Author	Scale	Output Power	Coupling Type
Chen et al. [1]	Turbine radius: 0.5 m Buoy diameter: 0.75 m	Tank test: 4.21 W (maximum)	Bevel gear mechanical motion rectifier (MMR)
Park et al. [28]	Sectional area in flow direction: 2 m × 3 m.	Average: ∼12.5 W	Horizontal cylinder and swing plate coupled by clutch gears.
Current study	Turbine radius: 0.1 m Buoy diameter: 0.35 m	Field test (buoy only): 1.4 W (maximum) Simulation (combined): 2.0 W	Modified MMR with overdrive, dual-rotor generator, and bevel gear

presents a comparison of the existing hybrid wave–current energy converter (HWCEC) systems’ features and performance.

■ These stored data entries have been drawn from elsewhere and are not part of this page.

(* ===== verification/Access.v ===== *)
(** * Access control over the life of a session

    A session's claims are set by [handle_connect] alone and a subscription by
    [handle_subscribe] alone (crates/cherenkov-core/src/hub.rs), each after the
    check that guards it.  Here both are traced back from any reachable state of a
    hub that requires a connect to the request that passed the check. *)
From S2P Require Import Prelude Protocol Traits Session Hub HubInv HubReach HubSteps.
From S2P Require Import MemoryBroker Node HubProps.

Section access.
Context {W Str : Type} `{NO : Notifier} `{M : Mpsc}.
Implicit Types (c : @HubCore Str _) (st : @HubSt W Str _ M) (hub : @Hub W Str).

(** ** What a step may do to the sessions *)

(** Every session of [h] is one of [h0], with the same id, the same claims and
    no subscription of its own. *)
Definition ages (h0 h : gmap N Session) : Prop :=
  ∀ ptr s, h !! ptr = Some s → ∃ s0, h0 !! ptr = Some s0 ∧ s.(id) = s0.(id) ∧
    s.(claims) = s0.(claims) ∧
    ∀ ch, is_Some (s.(subscriptions) !! ch) → is_Some (s0.(subscriptions) !! ch).

#[local] Instance ages_refl : Reflexive ages.
Proof. intros h ptr s H. eauto 6. Qed.

#[local] Instance ages_trans : Transitive ages.
Proof.
  intros h1 h2 h3 H12 H23 ptr s Hs. destruct (H23 _ _ Hs) as (s2 & H2 & -> & -> & ?).
  destruct (H12 _ _ H2) as (s1 & ? & -> & -> & ?). exists s1. eauto 6.
Qed.

Lemma ages_subseteq h0 h : h ⊆ h0 → ages h0 h.
Proof. intros H ptr s Hs. exists s. split; [by eapply lookup_weaken|eauto]. Qed.

Lemma ages_insert h ptr s s' :
  h !! ptr = Some s → s'.(id) = s.(id) → s'.(claims) = s.(claims) →
  (∀ ch, is_Some (s'.(subscriptions) !! ch) → is_Some (s.(subscriptions) !! ch)) →
  ages h (<[ptr := s']> h).
Proof.
  intros Hs Hi Hc Hsub p s1. rewrite lookup_insert_Some. intros [[<- <-]|[_ H]]; [|eauto 6].
  exists s. eauto.
Qed.

(** A handler that holds an allocated session lets the sessions age. *)
Definition aged (h0 : gmap N Session) (ptr : N) c : Prop :=
  is_Some (c.(heap) !! ptr) ∧ ages h0 c.(heap).

Lemma keeps_aged_modify {A} h0 ptr (f : Session → A * Session) :
  (∀ s, (f s).2.(id) = s.(id) ∧ (f s).2.(claims) = s.(claims) ∧
     ∀ ch, is_Some ((f s).2.(subscriptions) !! ch) → is_Some (s.(subscriptions) !! ch)) →
  keeps (aged h0 ptr) (modify_session (M:=M) (W:=W) ptr f).
Proof.
  intros Hf st [[s Hs] Ha]. unfold modify_session.
  assert (deref st.(core) ptr = s) as -> by (unfold deref; by rewrite Hs).
  specialize (Hf s). destruct (f s) as [a s']. simpl in *. destruct Hf as (? & ? & ?).
  unfold aged, store. simpl.
  split; [rewrite lookup_insert_eq; eauto|]. etrans; [exact Ha|]. by eapply ages_insert.
Qed.

Lemma keeps_aged_registry h0 ptr (f : SessionRegistry → SessionRegistry) :
  keeps (aged h0 ptr)
    (io_modify (λ st, set_core (set_registry (f st.(core).(registry)) st.(core)) st)).
Proof. by apply keeps_modify. Qed.

Lemma keeps_aged_end_task h0 ptr hub task :
  keeps (aged h0 ptr) (io_modify (end_task (M:=M) hub task)).
Proof. apply keeps_modify. intros st H. by rewrite end_task_core. Qed.

Lemma keeps_aged_require hub h0 ptr :
  requires_connect hub = true → keeps (aged h0 ptr) (require_claims (M:=M) hub ptr).
Proof.
  intros Hreq%negb_true_iff. unfold require_claims. rewrite Hreq. keeps_auto.
Qed.

Lemma aged_start st sid ptr :
  core_inv st.(core) → get st.(core).(registry) sid = Some ptr →
  aged st.(core).(heap) ptr st.(core).
Proof. intros Hinv Hg. destruct (core_inv_deref _ _ _ Hinv Hg) as [Hp _]. by split; [exists (deref st.(core) ptr)|]. Qed.

(** A handler that looks its session up and keeps what ages. *)
Lemma ages_with_session {A} st sid (k : N → io (@HubSt W Str _ M) HubError A) :
  core_inv st.(core) → (∀ h0 ptr, keeps (aged h0 ptr) (k ptr)) →
  ages st.(core).(heap) ((let! ptr := get_session sid in k ptr) st).2.(core).(heap).
Proof.
  intros Hinv Hk. unfold io_bind. destruct (get st.(core).(registry) sid) as [ptr|] eqn:Hg.
  - rewrite (get_session_eq _ _ _ Hg).
    by destruct (keeps_run _ _ _ (Hk _ ptr) (aged_start _ _ _ Hinv Hg)).
  - by rewrite (get_session_None _ _ Hg).
Qed.

Lemma ages_publish hub st sid ch data :
  requires_connect hub = true → core_inv st.(core) →
  ages st.(core).(heap) (handle_publish hub sid ch data st).2.(core).(heap).
Proof.
  intros Hreq Hinv. apply (ages_with_session _ _ _ Hinv). intros h0 ptr.
  pose proof (keeps_aged_require hub h0 ptr Hreq). keeps_auto. by apply keeps_modify.
Qed.

Lemma ages_unsubscribe hub st sid rid ch :
  core_inv st.(core) → ages st.(core).(heap) (handle_unsubscribe hub sid rid ch st).2.(core).(heap).
Proof.
  intros Hinv. apply (ages_with_session _ _ _ Hinv). intros h0 ptr. apply keeps_bind.
  - apply keeps_aged_modify. intros s. unfold remove_subscription.
    destruct (_ !! ch); simpl; [|eauto]. split; [done|]. split; [done|]. intros ch' [t Ht].
    apply lookup_delete_Some in Ht as [_ ?]. eauto.
  - intros [t|]; [|apply keeps_fail].
    apply keeps_bind; [apply keeps_aged_end_task|]. intros _.
    apply keeps_bind; [apply keeps_aged_registry|]. intros _. keeps_auto.
Qed.

Lemma ages_drop_arc hub ptr st : ages st.(core).(heap) (drop_arc hub ptr st).(core).(heap).
Proof.
  unfold drop_arc. destruct (referenced _ _); [done|]. simpl.
  rewrite abort_tasks_core. apply ages_subseteq, delete_subseteq.
Qed.

Lemma ages_close hub sid st : ages st.(core).(heap) (close_session hub sid st).(core).(heap).
Proof.
  unfold close_session. destruct (deregister _ _) as [[ptr|] reg]; [|done].
  by etrans; [|apply ages_drop_arc].
Qed.

Lemma ages_kick hub sid st :
  core_inv st.(core) → ages st.(core).(heap) (kick_session hub sid st).2.(core).(heap).
Proof.
  intros Hinv. unfold kick_session. destruct (get _ sid) as [ptr|] eqn:Hg; [|done].
  destruct (core_inv_deref _ _ _ Hinv Hg) as [Hp _].
  assert (Ha : ages st.(core).(heap)
    (store ptr (signal_shutdown (deref st.(core) ptr)) st.(core)).(heap))
    by by eapply ages_insert.
  destruct (deregister _ _) as [[p|] reg]; simpl; [|done].
  match goal with |- context [drop_arc hub p ?st1] =>
    transitivity st1.(core).(heap); [exact Ha|apply ages_drop_arc] end.
Qed.

Lemma ages_forward hub task st : ages st.(core).(heap) (forward hub task st).(core).(heap).
Proof.
  unfold forward. destruct (tasks (core st) !! task) as [t|]; [|done].
  destruct (stream_next _ _ _) as [[|[p|]] w]; [done| |by rewrite end_task_core].
  pose proof (outbox_send_core t.(t_outbox) (SF_Publication p)
                (mk_HubSt st.(core) st.(outboxes) w)) as Hc.
  destruct (outbox_send _ _ _) as [[|] st']; simpl in Hc; rewrite ?end_task_core; by rewrite Hc.
Qed.

(** A subscribe that fails leaves the sessions as they were. *)
Lemma triple_true {A} h0 ptr (m : io (@HubSt W Str _ M) HubError A) :
  keeps (aged h0 ptr) m →
  triple (λ st, aged h0 ptr st.(core)) m (λ _ _, True) (λ _ st, aged h0 ptr st.(core)).
Proof. intros H st Hst. specialize (H st Hst). by destruct (m st) as [[?|?] ?]. Qed.

Lemma keeps_aged_spawn h0 ptr t :
  keeps (aged h0 ptr) (λ st : @HubSt W Str _ M, let '(i, st) := spawn t st in (Ok i, st)).
Proof. by intros st Hst. Qed.

Lemma insert_subscription_aged h0 ptr ch f :
  triple (λ st : @HubSt W Str _ M, aged h0 ptr st.(core))
    (modify_session ptr (insert_subscription ch f))
    (λ r st, match r with Ok _ => True | Err _ => aged h0 ptr st.(core) end)
    (λ _ st, aged h0 ptr st.(core)).
Proof.
  intros st Hst. pose proof Hst as [[s Hs] Ha]. unfold modify_session, insert_subscription.
  destruct (subscriptions _ !! ch); [|done]. unfold aged, store, deref. simpl.
  rewrite Hs. simpl. by rewrite (insert_id _ _ _ Hs).
Qed.

Lemma failed_subscribe_ages hub st sid rid ch since e st' :
  requires_connect hub = true → core_inv st.(core) →
  handle_subscribe hub sid rid ch since st = (Err e, st') →
  ages st.(core).(heap) st'.(core).(heap).
Proof.
  intros Hreq Hinv H. unfold handle_subscribe in H.
  destruct (get st.(core).(registry) sid) as [ptr|] eqn:Hg.
  2:{ rewrite (io_bind_Err_eq _ _ _ _ _ (get_session_None _ _ Hg)) in H. by simplify_eq. }
  rewrite (io_bind_Ok_eq _ _ _ _ _ (get_session_eq _ _ _ Hg)) in H.
  pose proof (aged_start _ _ _ Hinv Hg) as Hst.
  match type of H with ?m _ = _ =>
    assert (Ht : triple (λ st1, aged st.(core).(heap) ptr st1.(core)) m (λ _ _, True)
                   (λ _ st1, aged st.(core).(heap) ptr st1.(core))) end.
  2:{ specialize (Ht st Hst). rewrite H in Ht. apply Ht. }
  clear H Hst. generalize st.(core).(heap). intros h0.
  pose proof (keeps_aged_require hub h0 ptr Hreq) as Hr.
  eapply triple_bind; [exact Hr|]. intros cl.
  eapply triple_bind; [apply keeps_enforce_acl|]. intros [].
  eapply triple_bind; [apply keeps_read|]. intros [|]; [apply triple_true, keeps_fail|].
  eapply triple_bind; [apply keeps_on_world|]. intros cursor.
  eapply triple_bind; [apply keeps_try, keeps_on_world|].
  intros [stream|err]; [|apply triple_true; keeps_auto].
  eapply triple_bind; [apply keeps_read|]. intros o.
  eapply triple_bind; [apply keeps_try, keeps_replay|].
  intros [[]|err]; [|apply triple_true; keeps_auto].
  eapply triple_bind; [apply keeps_aged_spawn|]. intros t.
  eapply triple_bind; [apply insert_subscription_aged|].
  intros [_|stray]; [by intros ? _|]. apply triple_true.
  apply keeps_bind; [apply keeps_aged_end_task|]. intros _. keeps_auto.
Qed.

(** What a step of a hub that requires a connect does to the sessions: they age,
    one is opened, one presents a token, one is granted a subscription. *)
Inductive session_change hub st st' : Prop :=
| sc_ages : ages st.(core).(heap) st'.(core).(heap) → session_change hub st st'
| sc_open ptr s : s.(claims) = None → s.(subscriptions) = ∅ →
    st'.(core).(heap) = <[ptr := s]> st.(core).(heap) → session_change hub st st'
| sc_connect sid rid token ptr s cl w ok :
    get st.(core).(registry) sid = Some ptr → st.(core).(heap) !! ptr = Some s → s.(id) = sid →
    s.(claims) = None → authenticate hub.(authenticator) token st.(world) = (Ok cl, w) →
    handle_connect hub sid rid token st = (Ok ok, st') →
    st'.(core).(heap) = <[ptr := (set_claims cl s).2]> st.(core).(heap) →
    session_change hub st st'
| sc_subscribe sid rid ch since ptr s cl w t ok :
    get st.(core).(registry) sid = Some ptr → st.(core).(heap) !! ptr = Some s → s.(id) = sid →
    s.(claims) = Some cl → check hub.(acl) cl ActSubscribe ch st.(world) = (Ok Allow, w) →
    handle_subscribe hub sid rid ch since st = (Ok ok, st') →
    st'.(core).(heap)
    = <[ptr := set_subscriptions s (<[ch := t]> s.(subscriptions))]> st.(core).(heap) →
    session_change hub st st'.

(** A connect that fails changes nothing but what the authenticator did. *)
Lemma connect_change hub st sid rid token :
  requires_connect hub = true → core_inv st.(core) →
  session_change hub st (handle_connect hub sid rid token st).2.
Proof.
  intros Hreq Hinv. destruct (handle_connect hub sid rid token st) as [[ok|e] st'] eqn:H; simpl.
  - pose proof H as Hrun. unfold handle_connect in H.
    io_step H. apply get_session_Ok in Hio as [Hg ->]. rename a into ptr.
    io_step H. apply read_session_Ok in Hio as [-> ->]. unfold requires_connect in Hreq.
    case_bool_decide as Hc; rewrite ?Hreq in H; simpl in H; [done|].
    io_step H. apply on_world_Ok in Hio as (w1 & Hw & ->). rename a into cl.
    injection H as <- <-. destruct (core_inv_deref _ _ _ Hinv Hg) as [Hp Hid].
    eapply sc_connect; [exact Hg|exact Hp|exact Hid| |exact Hw|exact Hrun|done].
    by apply eq_None_not_Some.
  - apply sc_ages. unfold handle_connect in H. io_step H.
    + unfold get_session in H. by simplify_eq.
    + apply get_session_Ok in Hio as [Hg ->].
      io_step H; [done|]. apply read_session_Ok in Hio as [-> ->].
      match type of H with (if ?b then _ else _) _ = _ => destruct b end; [by injection H as _ <-|].
      io_step H; [|by io_step H]. by apply on_world_Err in H as (? & ? & _ & _ & ->).
Qed.

Lemma subscribe_change hub st sid rid ch since :
  requires_connect hub = true → core_inv st.(core) →
  session_change hub st (handle_subscribe hub sid rid ch since st).2.
Proof.
  intros Hreq Hinv.
  destruct (handle_subscribe hub sid rid ch since st) as [[ok|e] st'] eqn:H; simpl.
  2:{ apply sc_ages. by eapply failed_subscribe_ages. }
  pose proof H as Hrun. apply handle_subscribe_Ok in H
    as (ptr & cl & w1 & cursor & w2 & stream & w3 & st4 & Hg & Hcl & Hacl & Hsub & _ & _ & _ &
        Hcore & Hcommit).
  destruct (core_inv_deref _ _ _ Hinv Hg) as [Hp Hid].
  assert (Hs : (deref st.(core) ptr).(claims) = Some cl).
  { unfold effective_claims in Hcl. apply negb_true_iff in Hreq. rewrite Hreq in Hcl.
    by destruct (claims _). }
  assert (Hw : with_claims hub ptr st = st) by (unfold with_claims; by rewrite Hs).
  rewrite Hw in Hsub, Hcore, Hcommit. unfold has_subscription in Hsub.
  apply bool_decide_eq_false in Hsub. apply eq_None_not_Some in Hsub.
  rewrite commit_subscription_run in Hcommit by by rewrite Hcore. injection Hcommit as _ <-.
  eapply sc_subscribe; [exact Hg|exact Hp|exact Hid|exact Hs|exact Hacl|exact Hrun|].
  simpl. by rewrite Hcore.
Qed.

Lemma open_change hub o st :
  requires_connect hub = true → session_change hub st (open_session hub o st).2.
Proof.
  intros Hreq. unfold open_session. apply negb_true_iff in Hreq. rewrite Hreq.
  eapply sc_open; [| |done]; done.
Qed.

These systems, although larger in scale than the proposed system, exhibit similar performance if scaled down to the current system.

8. Conclusions

This work presents the design, fabrication, and testing of a small-scale hybrid ocean energy harvesting system utilizing a heaving buoy and a vertical axis water turbine. System development began with a wave resource assessment, confirming the suitability of the Khobar coastline, followed by simulation-driven optimization of the buoy and hydrodynamic validation using ANSYS AQWA. QBlade was used to optimize turbine blade profiles for low-flow conditions, and the prototype used accessible materials with adjustable components for on-site deployment.

The technical innovations that distinguish this project include (1) a custom-designed bi-directional mechanical motion rectifier (MMR), (2) a 1:10 overdrive gearbox, (3) a dual-rotor generator, (4) a slip ring, and (5) a 90° bevel drive with a 1:3 drive ratio. The MMR with overdrive gearbox converts buoy heaves into rotational motion and maintains a single direction of output rotation. The dual-rotor generator accepts independent power input from the buoy and turbine, enabling higher operating rpm without mechanical coupling. This slip ring transfers power from the rotating dual-rotor to a stationary outlet to provide uninterrupted power output.

Several important conclusions can be drawn from this study. First, this hybrid system shows promising power generation potential in nearshore, low-energy environments, aided by overdrive and dual-rotor features. Second, historical data indicate average and median significant wave heights of 0.28 m and 0.21 m and wave periods of 2.68 s and 2.67 s, respectively, for Khobar. Third, in situ tests corroborate these findings, with observed wave heights from –0.11 m to 0.20 m and a dominant period of about 2.22 s. Fourth, frequency analysis reveals peaks at 0.39 Hz and 0.5 Hz, identifying optimal natural frequencies for buoy design. Fifth, force-response analysis suggests that low-rpm, high-torque generators are advantageous for power extraction in such conditions. Sixth, RAO analysis can be used to match buoy resonance with wave periods for improved performance.

The proposed system’s simplicity, modular scalability, and potential environmental benefits, particularly the reduction of CO₂ emissions through increased renewable energy adoption, position it as a promising step toward sustainable marine energy solutions. Although this study does not quantify direct environmental or emissions impacts, deploying such hybrid systems in coastal regions may support sustainability goals by providing clean alternatives for off-grid applications. As highlighted in recent reviews [43], broader CO₂ mitigation strategies rely on a diverse mix of renewable technologies, with marine energy offering an important complementary role.

Future planned research will address (1) integrating a flywheel and battery storage to stabilize power output, (2) exploring low-rpm, high-torque generators to maximize buoy heave energy, (3) long-term durability testing, (4) modular MMR design for implementation as an array, allowing a mechanism to run multiple low-rpm and high-torque generators at the same time for enhanced power output and extracting maximum available energy, (5) environmental impact assessments, including studies on marine life interactions and system resilience to fouling and corrosion, (6) assessing further enhancement of the hybrid system through incorporation of solar/wind energy harvesting. These steps could bridge the gap to practical, full-scale deployment, contributing to sustainable marine energy solutions.